Mencionaba que el film tiene un grado de aventuras y acción que incluso es más logrado que cualquier otra película con actores de carne y hueso. Pero lo que hace a la película más genial es su composición narrativa. Habitualmente, a veces con razón y otras veces de manera equívoca, se dice que el cine comercial que apela a la acción, a la desmesura, al exceso visual, es menos que el cine hecho de manera más artesanal que termina resultando más poderoso sin tener que apelar a un gran despliegue. Pixar sabe combinar ambos aspectos y logra su equilibrio. Si ya se por sí, TS3 se remite a un pasado constante transformándola en un ejercicio nostálgico. Si en el comienzo del film esto es notorio, la segunda parte del film se transforma en una película dramática llevándola hacia más allá de lo esperado.

Antes comentaba que si la escena que da inicio al film tiende a la saturación de colores fuertes y chillones, una importante parte de la película parece suprimir esta característica. Llegado a un determinado momento, Woody y sus amigos terminan en un basurero y el film se pone muy oscuro. Si para los juguetes, el ser utilizado es casi tocar el cielo (prestar atención a la escena donde Woody es revoleado por los aires por una nena que juega con el vaquero) la muerte se parece bastante al infierno. Un infierno que los tiene como siempre juntos.
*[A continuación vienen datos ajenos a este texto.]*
(** X18. A save that goes through adds one note and changes no other: the
    note has the title and the text of the form without the white space
    around them, and the name and the size of the file.  If it records a
    storage path, the path is not empty, a file was chosen, the note has its
    URL, and exactly that path has been added to the stored files; if it
    records none, no file was chosen and the stored files are as before. *)
Theorem successful_save_stores_what_was_entered B st docId w :
  canSave st = true →
  rejections (handleSave B st) = [] →
  ∃ n, Note.notes (performAll docId w (handleSave B st))
       = <[docId := n]> (Note.notes w)
     ∧ Note.id n = docId
     ∧ Note.title n = trim (title st) ∧ Note.body n = trim (body st)
     ∧ Note.fileName n = name <$> file st
     ∧ Note.fileSize n = size <$> file st
     ∧ match Note.storagePath n with
       | Some path =>
           path ≠ "" ∧ is_Some (file st) ∧ is_Some (Note.fileUrl n)
           ∧ Note.blobs (performAll docId w (handleSave B st))
             = {[path]} ∪ Note.blobs w
       | None =>
           file st = None ∧ Note.fileUrl n = None
           ∧ Note.blobs (performAll docId w (handleSave B st)) = Note.blobs w
       end.
Proof.
  intros Hcan%canSave_validation.
  pose proof (fromData_notePayload docId st) as Hread.
  save_cases B st; [congruence|..]; intros Hrej.
  all: try (exfalso; revert Hrej; by trace_lists).
  - exists (fromData docId
              (notePayload st uid (Some (url, storagePathFor uid (now B) f)))).
    final_world. rewrite !Hread. note_fields.
    split_and!; try done; apply storagePathFor_nonempty.
  - exists (fromData docId (notePayload st uid None)).
    final_world. rewrite !Hread. note_fields. by split_and!.
Qed.

(** X19. Saving a note with a file and deleting that note again, every
    call going through, gives back the notes and the stored files there were
    before: the path under which [handleSave] stores the file is the one the
    note records and [handleDelete] removes. *)
Theorem saved_note_deletes_cleanly B st docId w path attachment ct sel :
  Call (UploadBytes path attachment ct) None ∈ handleSave B st →
  rejections (handleSave B st) = [] →
  Note.notes w !! docId = None →
  path ∉ Note.blobs w →
  ∃ n, Note.notes (performAll docId w (handleSave B st)) !! docId = Some n
     ∧ Note.storagePath n = Some path
     ∧ path ∈ Note.blobs (performAll docId w (handleSave B st))
     ∧ Note.performAll (performAll docId w (handleSave B st))
         (Note.handleDelete deleting true sel n).1
       = w.
Proof.
  pose proof (fromData_notePayload docId st) as Hread.
  save_cases B st; intros Hin Hrej Hfresh Hblob; in_trace Hin.
  all: try (exfalso; revert Hrej; by trace_lists).
  injection Hin as -> -> ->.
  exists (fromData docId
            (notePayload st uid (Some (url, storagePathFor uid (now B) f)))).
  final_world. rewrite !Hread. note_fields.
  split_and!.
  - by rewrite lookup_insert_eq.
  - done.
  - by apply elem_of_union_l, elem_of_singleton.
  - rewrite (handleDelete_trace deleting sel _ (storagePathFor uid (now B) f));
      [|done|done|done|apply storagePathFor_nonempty].
    cbn [fst Note.deleteObject deleting app Note.id].
    unfold Note.performAll.
    cbn [foldl Note.perform Note.notes Note.blobs].
    match goal with
    | |- context [unselect sel ?n] =>
        assert (∀ w', foldl Note.perform w' (unselect sel n) = w') as ->
    end.
    { intros w'. unfold unselect. by destruct (bool_decide (Note.id <$> sel = _)). }
    rewrite delete_insert_id by done.
    destruct w as [ns bs]. f_equal. cbn [Note.blobs] in *.
    apply set_eq. intros x.
    rewrite elem_of_difference, elem_of_union, !elem_of_singleton.
    split; [by intros [[->|?] ?]|].
    intros Hx. split; [by right|]. by intros ->.
Qed.

Lemma editPayload_fields st :
  stringField (editPayload st) "title" = Some (trim (editTitle st))
  ∧ stringField (editPayload st) "body" = Some (trim (editBody st)).
Proof.
  unfold stringField, editPayload. rewrite !omitUndefined_lookup. by split.
Qed.

(** The outcomes of [saveEdit] on an open note, one goal for each. *)
Ltac edit_cases B st sel Hsel :=
  let tr := fresh "tr" in
  let Htr := fresh "Htr" in
  remember (saveEdit B st) as tr eqn:Htr;
  unfold saveEdit in Htr; rewrite Hsel in Htr;
  destruct (ensureAnon B) as [e|uid] eqn:Hens;
  [|destruct (updateDoc B (Note.id sel) (editPayload st)) as [e|] eqn:Hupd];
  cbn -[String.append errorText editPayload trim] in Htr;
  subst tr.

(** X20. [saveEdit], every call going through, writes one update: the
    stored note gets the edited title and text without the white space around
    them and keeps everything else, no other note and no stored file changes,
    the open note shows the same title and text, and the editing mode is
    left. *)
Theorem edit_reaches_the_store_and_the_open_note B st sel stored docId w :
  selected st = Some sel →
  Note.notes w !! Note.id sel = Some stored →
  rejections (saveEdit B st) = [] →
  selected (after st (saveEdit B st))
  = Some (withText (trim (editTitle st)) (trim (editBody st)) sel)
  ∧ isEditing (after st (saveEdit B st)) = false
  ∧ performAll docId w (saveEdit B st)
    = Note.mkWorld
        (<[Note.id sel := withText (trim (editTitle st)) (trim (editBody st)) stored]>
           (Note.notes w))
        (Note.blobs w)
  ∧ storeWrites (saveEdit B st)
    = [UpdateDoc "teacherNotes" (Note.id sel) (editPayload st)].
Proof.
  intros Hsel Hstored.
  destruct (editPayload_fields st) as [Htitle Hbody].
  edit_cases B st sel Hsel; intros Hrej; try discriminate Hrej.
  split_and!.
  - destruct st. cbn in *. by rewrite Hsel.
  - by destruct st.
  - final_world. rewrite (alter_lookup_insert _ _ _ _ Hstored).
    unfold patchNote. by rewrite Htitle, Hbody.
  - done.
Qed.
Porque como es costumbre en las películas de Disney, uno de los pilares fundamentales es el sentido de la supervivencia de un grupo, la solidaridad con el otro, el paso del tiempo, y por último el sentido de la vida.
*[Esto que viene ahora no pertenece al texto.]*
(** * Five-card draw poker: the card model, the deck and the hand evaluator

    A shallow embedding of [poker.py].  Cards are the tuples [(rank, suit)]
    of the source, [sorted] is a stable insertion sort driven by the tuple
    comparison of Python, [Counter] is the insertion-ordered dictionary as an
    association list, and the methods that index a list ([x[0]], [x[-1]],
    [list.pop]) or raise live in a small error monad. *)

From Stdlib Require Import List ZArith Bool Arith Lia Permutation Sorted.
From Stdlib Require Ascii String DecimalString.
Import ListNotations.

Set Implicit Arguments.

(** ** Exceptions and results *)

Inductive exn : Type :=
| OutOfCards
| IndexError.

Inductive result (A : Type) : Type :=
| Ok (a : A)
| Raise (e : exn).

Arguments Ok {A} a.
Arguments Raise {A} e.

Definition bind {A B : Type} (m : result A) (k : A -> result B) : result B :=
  match m with
  | Ok a => k a
  | Raise e => Raise e
  end.

Notation "x <- m ;; k" := (bind m (fun x => k))
  (at level 61, m at next level, right associativity).

(** ** Card model *)

Inductive CardSuit : Type :=
| CLUBS | DIAMONDS | HEARTS | SPADES.

Inductive CardRank : Type :=
| DEUCE | TREY | FOUR | FIVE | SIX | SEVEN | EIGHT
| NINE | TEN | JACK | QUEEN | KING | ACE.
Lemma put_ordered key val options w :
  sealed clock w ->
  (forall k d, db w !! k = Some d -> StronglySorted older (patches d)) ->
  forall k d,
    db (snd (put clock compare key (db w !! key) val options w)) !! k = Some d ->
    StronglySorted older (patches d).
Proof.
  intros Hs Ho k d.
  destruct (decide (k = key)) as [->|Hne];
    [|rewrite put_other_key by assumption; apply Ho].
  rewrite put_effect. simpl.
  destruct (0 <? _)%nat; [destruct (io_fault w)|]; simpl; try apply Ho.
  rewrite lookup_insert_eq. intro Hd. inversion Hd; subst d; clear Hd. simpl.
  pose proof (committedVersion_greater w key Hs) as Hgt.
  unfold currentVersion in Hgt.
  destruct (db w !! key) as [p|] eqn:Hp.
  - apply StronglySorted_app_2.
    + intros x y Hx Hy. apply list_elem_of_singleton in Hy. subst y.
      unfold slice_last in Hx. apply subseteq_drop in Hx.
      destruct (Hs key p Hp) as [(z & Hz & Hv) _].
      unfold older. simpl.
      destruct (StronglySorted_last older _ z x (Ho key p Hp) Hz Hx) as [->|Hxz].
      * now rewrite Hv.
      * unfold older in Hxz. rewrite Hv in Hxz.
        exact (isGreaterVersion_trans _ _ _ Hgt Hxz).
    + unfold slice_last. apply StronglySorted_drop. now apply (Ho key).
    + repeat constructor.
  - simpl. repeat constructor.
Qed.

Lemma reachable_ordered w :
  reachable clock compare w ->
  forall k d, db w !! k = Some d -> StronglySorted older (patches d).
Proof.
  intro Hr.
  assert (H : sealed clock w /\
              forall k d, db w !! k = Some d -> StronglySorted older (patches d)).
  { revert w Hr. apply reachable_invariant.
    - intros f n. split; intros k d Hd; simpl in Hd; now rewrite lookup_empty in Hd.
    - intros w f [Hs Ho]. split; [|exact Ho].
      intros k d Hd. simpl in Hd. destruct (Hs k d Hd). split; assumption.
    - intros w key val options _ [Hs Ho]. split;
        [now apply put_sealed|now apply put_ordered]. }
  exact (proj2 H).
Qed.

(** X8: with a clock whose readings grow, the patches of every envelope of
    a reachable world are strictly increasing in version: a patch further
    down the history is greater than every patch before it. *)
Theorem patches_strictly_increasing w k d i j p q :
  reachable clock compare w ->
  db w !! k = Some d ->
  (i < j)%nat ->
  patches d !! i = Some p ->
  patches d !! j = Some q ->
  isGreaterVersion (patch_version q) (patch_version p) = true.
Proof.
  intros Hr Hd Hij Hi Hj.
  exact (StronglySorted_lookup older _ (reachable_ordered w Hr k d Hd) i j p q Hij Hi Hj).
Qed.

End Histories.

(** ** How the operations compose *)


Lemma not_live_iff prev : is_undefined (valueOrUndefined prev) = negb (isLiveValue prev).
Proof.
  destruct prev as [p|]; simpl; [|reflexivity]. now rewrite negb_involutive.
Qed.

Section Composition.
Claro, para estos juguetes hay un sentido en sus vidas. Si en TS2, el coleccionista pretende colocar juguetes en una vitrina para ser exhibidos, en TS3 Andy pretende llevarse a Woody para dejarlo en su habitación como recuerdo de su infancia pero sin siquiera jugar con él (ocurría lo mismo con el ave Kevin de Up, objeto de persecución del villano Charles Muntz para mostrar en su museo). El fin de un juguete es jugar con él. Y pasa lo mismo con el arte, como bien apunta Javier Porta Fouz en su artículo de la revista El amante. El arte, y por ende, Toy Story 3, está para ver y volver a ver hasta el infinito y más allá.

TOY STORY 3 (Estados Unidos, 2010)
Dirección: Lee Unkrich
Con las voces de: Tom Hanks, Tim Allen, Joan Cusack, Ned Beatty, Timothy Dalton, Michael Keaton, Don Rickles.
Guión: Michael Arndt basado en los personajes de John Lasseter, Andrew Stanton y Lee Unkrich.
Producción: Darla K. Anderson. Música: Randy Newman.